In 1839 Juan Manuel Cajigal gave a talk on the opening of the School of Drawing to the Economic Society of Friends of the Country in which he spoke of the dispute that raged at that time between science and the arts. We present some extracts from 'Rafael Fernández Heres, El Proyecto Cientifico-Educativo de Juan Manuel Cagigal, Bulletin of the National Academy of History, Caracas 86 (343/344) (2003), 47-82' who took the quotation from 'Sociedad Económica de Amigos del País, Memoria y Estudios 1829-1839 Volume I (Caracas, 1958), 175-176'.

The science versus arts dispute

Is it valid to ask if the sciences deserve preference over the arts or the opposite; and this dispute, like all those of its lineage, still remains undecided without having contributed anything to the advancement of one or the other. Those who have promoted it would have done a very important service, if instead of exciting imprudent rivalries, they had taken pains to direct the spirits towards the same object, which can be no other than to make men happier, making them more educated.

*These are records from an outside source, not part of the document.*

(** ** More on listing *)

(** X6: when [q] is absent or empty the list handler returns every document
    of the store's answer, in the store's order, each after the identifier
    conversion; it does not look at names or descriptions, so it cannot fail
    on them. *)
Theorem list_without_q_returns_all (py : PyLib) (q category : option string)
    (featured : option bool) (limit : Z) (docs : list document) :
  q = None \/ q = Some EmptyString ->
  exists filter_dict k,
    list_furniture py q category featured limit =
      Call (get_documents "furniture" filter_dict limit) k /\
    k (inr docs) = Return (map (convert_id py) docs).
Proof.
  intros Hq.
  destruct (list_furniture_call py q category featured limit)
    as [filter_dict [k [Hcall [_ [_ [_ [_ Hk]]]]]]].
  exists filter_dict, k. split; [exact Hcall |]. rewrite Hk.
  by destruct Hq as [-> | ->].
Qed.

Lemma list_without_q_returns_all_witness :
  let d : document := {[ "_id" := VObjectId 255%N; "name" := VNone ]} in
  exists filter_dict k,
    list_furniture example_py None None None 50 =
      Call (get_documents "furniture" filter_dict 50) k /\
    k (inr [d]) =
      Return [ {[ "id" := VStr "0000000000000000000000ff"; "name" := VNone ]} ].
Proof.
  intros d.
  destruct (list_without_q_returns_all example_py None None None 50 [d]
              (or_introl eq_refl)) as [filter_dict [k [Hcall Hk]]].
  exists filter_dict, k. split; [exact Hcall |]. rewrite Hk. reflexivity.
Defined.

(** A document whose name is present and not a str makes the condition of
    the comprehension raise. *)
Lemma q_in_doc_bad_name (py : PyLib) (q_lower : string) (d : document)
    (v : value) :
  d !! "name" = Some v -> (forall s, v <> VStr s) ->
  q_in_doc py q_lower d = Raise (AttributeError v).
Proof.
  intros Hn Hv. unfold q_in_doc, dict_get. rewrite Hn. simpl.
  destruct v; try reflexivity. by destruct (Hv s).
Qed.

Lemma docs_with_q_bad_name (py : PyLib) (q_lower : string)
    (docs : list document) :
  (exists d v, d ∈ docs /\ d !! "name" = Some v /\ forall s, v <> VStr s) ->
  exists v', docs_with_q py q_lower docs = Raise (AttributeError v').
Proof.
  induction docs as [|d0 docs IH]; intros [d [v [Hin [Hn Hv]]]].
  - by apply elem_of_nil in Hin.
  - simpl. apply elem_of_cons in Hin as [<- | Hin].
    + rewrite (q_in_doc_bad_name py q_lower d v Hn Hv). by exists v.
    + destruct (q_in_doc_outcome py q_lower d0) as [[b ->] | [v' ->]];
        [| by exists v'].
      simpl. destruct IH as [v' ->]; [by exists d, v |]. by exists v'.
Qed.

(** X7: with a non-empty [q], one document in the store's answer whose name
    is present and not a str (a null name, a number) makes the whole request
    end in status 500, with the text of an [AttributeError]; no document is
    returned. *)
Theorem list_q_fails_on_non_str_name (py : PyLib) (q : string)
    (category : option string) (featured : option bool) (limit : Z)
    (docs : list document) :
  q <> EmptyString ->
  (exists d v, d ∈ docs /\ d !! "name" = Some v /\ forall s, v <> VStr s) ->
  exists filter_dict k,
    list_furniture py (Some q) category featured limit =
      Call (get_documents "furniture" filter_dict limit) k /\
    exists v',
      k (inr docs) = Raise (HTTPException 500 (exn_str py (AttributeError v'))).
Proof.
  intros Hq Hbad.
  destruct (list_furniture_call py (Some q) category featured limit)
    as [filter_dict [k [Hcall [_ [_ [_ [_ Hk]]]]]]].
  exists filter_dict, k. split; [exact Hcall |]. rewrite Hk.
  unfold list_after_call.
  destruct (String.eqb_spec q EmptyString) as [-> | _]; [done |].
  destruct (docs_with_q_bad_name py (lower py q) docs Hbad) as [v' ->].
  by exists v'.
Qed.

Lemma list_q_fails_on_non_str_name_witness :
  let d1 : document := {[ "name" := VStr "Oak table" ]} in
  let d2 : document := {[ "name" := VNone ]} in
  exists filter_dict k,
    list_furniture example_py (Some "oak") None None 50 =
      Call (get_documents "furniture" filter_dict 50) k /\
    exists v',
      k (inr [d1; d2]) =
        Raise (HTTPException 500 (example_exn_str (AttributeError v'))).
Proof.
  intros d1 d2.
  apply (list_q_fails_on_non_str_name example_py "oak" None None 50 [d1; d2]).
  - discriminate.
  - exists d2, VNone. split; [| split].
    + apply list_elem_of_further, list_elem_of_here.
    + reflexivity.
    + discriminate.
Defined.

(** Two requests that differ only in [q] send the same call to the store;
    [q] matters only for what is done with the answer. *)
Lemma list_furniture_same_call (py : PyLib) (q q' category : option string)
    (featured : option bool) (limit : Z) :
  exists filter_dict k k',
    list_furniture py q category featured limit =
      Call (get_documents "furniture" filter_dict limit) k /\
    list_furniture py q' category featured limit =
      Call (get_documents "furniture" filter_dict limit) k' /\
    (forall e, k (inl e) = k' (inl e)) /\
    (forall docs, k (inr docs) = list_after_call py q docs) /\
    (forall docs, k' (inr docs) = list_after_call py q' docs).
Proof.
  unfold list_furniture, list_after_call. simpl. eexists _, _, _.
  split; [reflexivity |]. split; [reflexivity |]. by repeat split.
Qed.
(** [/^W\d+$/i.test(s)]. *)
Definition test_W_digits (s : string) : bool :=
  match s with
  | String w (String d r) => is_W w && is_digit d && all_digits r
  | _ => false
  end.

(** [s.match(/\/W\d+$/i)]: the leftmost position where a slash is followed
    by a work code that runs to the end of the string; the result is [m[0]]. *)
Fixpoint match_slash_W_digits_end (s : string) : option string :=
  match s with
  | "" => None
  | String c r =>
      if Ascii.eqb c "/" && test_W_digits r then Some s
      else match_slash_W_digits_end r
  end.

(** A literal of the pattern matched at the head of [s] under the [i] flag;
    the rest of [s] on success. *)
Fixpoint match_literal_i (lit s : string) : option string :=
  match lit, s with
  | "", _ => Some s
  | String a lit', String b s' =>
      if Ascii.eqb (upper_char a) (upper_char b) then match_literal_i lit' s'
      else None
  | String _ _, "" => None
  end.

(** The longest run of digits at the head of [s] (a greedy [\d*]). *)
Fixpoint take_digits (s : string) : string :=
  match s with
  | String c r => if is_digit c then String c (take_digits r) else ""
  | "" => ""
  end.

(** The capture group [(W\d+)] tried at the head of [s]. *)
Definition capture_W_digits (s : string) : option string :=
  match s with
  | String w (String d r) =>
      if is_W w && is_digit d then Some (String w (String d (take_digits r)))
      else None
  | _ => None
  end.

And indeed, gentlemen, if social well-being depends on the production of enlightenment, what better means to reach it than the one that results from the meeting of all talents and all professions?

It would be easy for me to enumerate the advantages of such a happy association, but since the narrow limits to which I must limit myself do not allow it, let me at least observe that to instruct youth, it is often convenient to move their hearts; that reflection and feeling are faculties of equal worth; and finally, just as reason embellishes its productions with the charm of images, so too is ardent fantasy liable to go astray if judgment and good taste do not guide it. From this it follows that the sciences and the arts, fruits of study and intelligence, present no other difference than that between reason and feeling; that both faculties are the basis of all the operations of the spirit; and in short, without possessing them to an eminent degree, the scholar will neither be able to immortalise his name, nor the artist transmit his works to posterity.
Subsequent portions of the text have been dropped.